Memory and the Proustian power of bad music

Lately, for a book project about the neighborhood I grew up in, I've been trying to get back to the 1970s. Among the best time machines for that purpose are photographs (which are more effective than movies), archived copies of local newspapers, and reading the fantasy and noir and other pulp fiction I subsisted on in adolescence. But the best of all is music, especially whatever was on the radio back then.

It's not news that period music can carry you away to a particular place and time. But I've been surprised to discover that the songs that generate the most powerful and uncontrolled time-traveling momentum, the most evocative Proustian madeleines, are not the songs on which I grooved deeply back in the day, but the ones I thought I hated.

It's one thing to hear a song I loved in my impressionable years, like Heatwave's "Always and Forever," which raises bittersweet memories of fuzzy- sweater dances, or Led Zeppelin's "Fool in the Rain," which recalls me to palsied flights of inexpressible Byronic inspiration. I would walk around for hours under a slate-gray sky musing on "I run in the rain 'til I'm breathless, when I'm breathless I run 'til I drop." The remembered pleasure of adolescent infatuation with the song comes layered with the fresh pleasure of finding that I still go for it now, and that I can not just forgive but enjoy all the drifting out of tune on "Always and Forever" or the fake-salsa break in the middle of "Fool in the Rain."

But the songs that take me back most powerfully are the ones that feel as if they left scars. Bob Welch's "Sentimental Lady," for instance. I can still feel the burning passage through my system of that sulphurous cocktail of bad juju—"'cause we live in a time when meaning falls in splinters from our lives." Or Paper Lace's "The Night Chicago Died." That one nearly killed me. Or Gerry Rafferty's "Baker Street." I can barely stand to recall how, sitting on my neighbors' stoop on an achingly slow Tuesday night with their radio playing, I would hear that song's tweedling intro resolve into its signature sax riff and wonder if I was going to make it all the way through it one more time without being annihilated by weapons-grade ennui.

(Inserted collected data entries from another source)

(** * A2DP stream-setup coordinator and HID dual-channel connector

    A shallow embedding of [audio/a2dp.c] and [android/hid.c] of BlueZ.
    C integers are [Z] with their truncation written out, pointers are
    [option] handles, [GSList]s are lists, and every call into a library the
    daemon does not own (AVDTP, GLib, btio, IPC) is appended to an explicit
    trace of effects; what such a call returns is an input of the model. *)

From Stdlib Require Import ZArith List Bool Lia Permutation.
Import ListNotations.
Open Scope Z_scope.

(** ** C scalar conventions *)

(** Storing into a [uint8_t]. *)
Definition uint8 (z : Z) : Z := z mod 256.

(** [unsigned int] arithmetic wraps modulo 2^32. *)
Definition UINT_MAX : Z := 4294967295.
Definition uint32 (z : Z) : Z := z mod 4294967296.

(** Storing an [unsigned int] into an [int] (two's complement). *)
Definition int_of_uint (z : Z) : Z :=
  if z <? 2147483648 then z else z - 4294967296.

(** The test [if (x & MASK)]. *)
Definition has_bit (x mask : Z) : bool := negb (Z.land x mask =? 0).

(** ** List helpers for [GSList] *)

(** Overwrite the element at a position (a store through a pointer into the
    list); out of range leaves the list as it is. *)
Fixpoint update_nth {A : Type} (n : nat) (x : A) (l : list A) : list A :=
  match l, n with
  | [], _ => []
  | _ :: t, O => x :: t
  | h :: t, S k => h :: update_nth k x t
  end.

(** [g_slist_remove] of the node at a position. *)
Fixpoint remove_nth {A : Type} (n : nat) (l : list A) : list A :=
  match l, n with
  | [], _ => []
  | _ :: t, O => t
  | h :: t, S k => h :: remove_nth k t
  end.

(** First element satisfying a test, with its position counted from [i]. *)
Fixpoint find_from {A : Type} (p : A -> bool) (l : list A) (i : nat)
  : option (nat * A) :=
  match l with
  | [] => None
  | x :: t => if p x then Some (i, x) else find_from p t (S i)
  end.

(** [g_slist_remove] of the first element that passes a test (the node
    whose data pointer a search has just returned). *)
Fixpoint remove_first {A : Type} (p : A -> bool) (l : list A) : list A :=
  match l with
  | [] => []
  | x :: t => if p x then t else x :: remove_first p t
  end.

(** Equality of two nullable handles. *)
Definition handle_eqb (a b : option Z) : bool :=
  match a, b with
  | Some x, Some y => x =? y
  | None, None => true
  | _, _ => false
  end.

Module A2dp.

(** ** Constants *)

Definition MAX_BITPOOL : Z := 64.
Definition MIN_BITPOOL : Z := 2.

(** The duration that streams without users may stay in STREAMING state. *)
Definition SUSPEND_TIMEOUT : Z := 5000.

Definition MIN (x y : Z) : Z := if x <? y then x else y.
Definition MAX (x y : Z) : Z := if x >? y then x else y.

(** Modelled from the spec: the SBC capability masks of [a2dp.h], which is
    not among the sources; values as the capability encoding lists them
    (16k=0x8, 32k=0x4, 44.1k=0x2, 48k=0x1; mono=0x8, dual=0x4, stereo=0x2,
    joint=0x1; block 4=0x8, 8=0x4, 12=0x2, 16=0x1; subbands 4=0x2, 8=0x1;
    SNR=0x2, loudness=0x1; media type AUDIO and codec type SBC are 0x00). *)
Definition A2DP_SAMPLING_FREQ_16000 : Z := 8.
Definition A2DP_SAMPLING_FREQ_32000 : Z := 4.
Definition A2DP_SAMPLING_FREQ_44100 : Z := 2.
Definition A2DP_SAMPLING_FREQ_48000 : Z := 1.
Definition A2DP_CHANNEL_MODE_MONO : Z := 8.
Definition A2DP_CHANNEL_MODE_DUAL_CHANNEL : Z := 4.
Definition A2DP_CHANNEL_MODE_STEREO : Z := 2.
Definition A2DP_CHANNEL_MODE_JOINT_STEREO : Z := 1.
Definition A2DP_BLOCK_LENGTH_4 : Z := 8.
Definition A2DP_BLOCK_LENGTH_8 : Z := 4.
Definition A2DP_BLOCK_LENGTH_12 : Z := 2.
Definition A2DP_BLOCK_LENGTH_16 : Z := 1.
Definition A2DP_SUBBANDS_4 : Z := 2.
Definition A2DP_SUBBANDS_8 : Z := 1.
Definition A2DP_ALLOCATION_SNR : Z := 2.
Definition A2DP_ALLOCATION_LOUDNESS : Z := 1.
Definition AVDTP_MEDIA_TYPE_AUDIO : Z := 0.
Definition A2DP_CODEC_SBC : Z := 0.

(** ** The SBC capability structure *)

(** [struct sbc_codec_cap]: the embedded [struct avdtp_media_codec_capability]
    header ([cap.media_type], [cap.media_codec_type]) followed by the SBC
    bit fields and the two bitpool bytes. *)
Record sbc_codec_cap : Type := mk_sbc_codec_cap {
  cap_media_type : Z;
  cap_media_codec_type : Z;
  frequency : Z;
  channel_mode : Z;
  block_length : Z;
  subbands : Z;
  allocation_method : Z;
  min_bitpool : Z;
  max_bitpool : Z
}.

(** The values the C type can hold: 4-bit and 2-bit fields, [uint8_t]
    bitpools. *)
Definition sbc_cap_wf (c : sbc_codec_cap) : Prop :=
  0 <= frequency c < 16 /\ 0 <= channel_mode c < 16 /\
  0 <= block_length c < 16 /\ 0 <= subbands c < 4 /\
  0 <= allocation_method c < 4 /\
  0 <= min_bitpool c < 256 /\ 0 <= max_bitpool c < 256.

(** [memset(cap, 0, sizeof(struct sbc_codec_cap))]. *)
Definition sbc_cap_zero : sbc_codec_cap :=
  mk_sbc_codec_cap 0 0 0 0 0 0 0 0 0.

Definition set_cap_header (c : sbc_codec_cap) (mt ct : Z) : sbc_codec_cap :=
  mk_sbc_codec_cap mt ct (frequency c) (channel_mode c) (block_length c)
    (subbands c) (allocation_method c) (min_bitpool c) (max_bitpool c).

Definition set_frequency (c : sbc_codec_cap) (v : Z) : sbc_codec_cap :=
  mk_sbc_codec_cap (cap_media_type c) (cap_media_codec_type c) v
    (channel_mode c) (block_length c) (subbands c) (allocation_method c)
    (min_bitpool c) (max_bitpool c).

Definition set_channel_mode (c : sbc_codec_cap) (v : Z) : sbc_codec_cap :=
  mk_sbc_codec_cap (cap_media_type c) (cap_media_codec_type c) (frequency c)
    v (block_length c) (subbands c) (allocation_method c)
    (min_bitpool c) (max_bitpool c).

Definition set_block_length (c : sbc_codec_cap) (v : Z) : sbc_codec_cap :=
  mk_sbc_codec_cap (cap_media_type c) (cap_media_codec_type c) (frequency c)
    (channel_mode c) v (subbands c) (allocation_method c)
    (min_bitpool c) (max_bitpool c).

Definition set_subbands (c : sbc_codec_cap) (v : Z) : sbc_codec_cap :=
  mk_sbc_codec_cap (cap_media_type c) (cap_media_codec_type c) (frequency c)
    (channel_mode c) (block_length c) v (allocation_method c)
    (min_bitpool c) (max_bitpool c).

There was never anything less going on than when "Baker Street" or the Little River Band's "Reminiscing" or Ambrosia's "How Much I Feel" was on the radio and nobody was around and there was nothing to do and there would never be anything to do, ever. I'm not saying they were bad songs; actually, they're pretty well-made songs, but they derive their charge as recall devices from the terror once and forever linked with their power to leave me adrift on an endless featureless plain of pre-adult entropy. They reek of gonging boredom and the forlorn hope that there was more to life than this.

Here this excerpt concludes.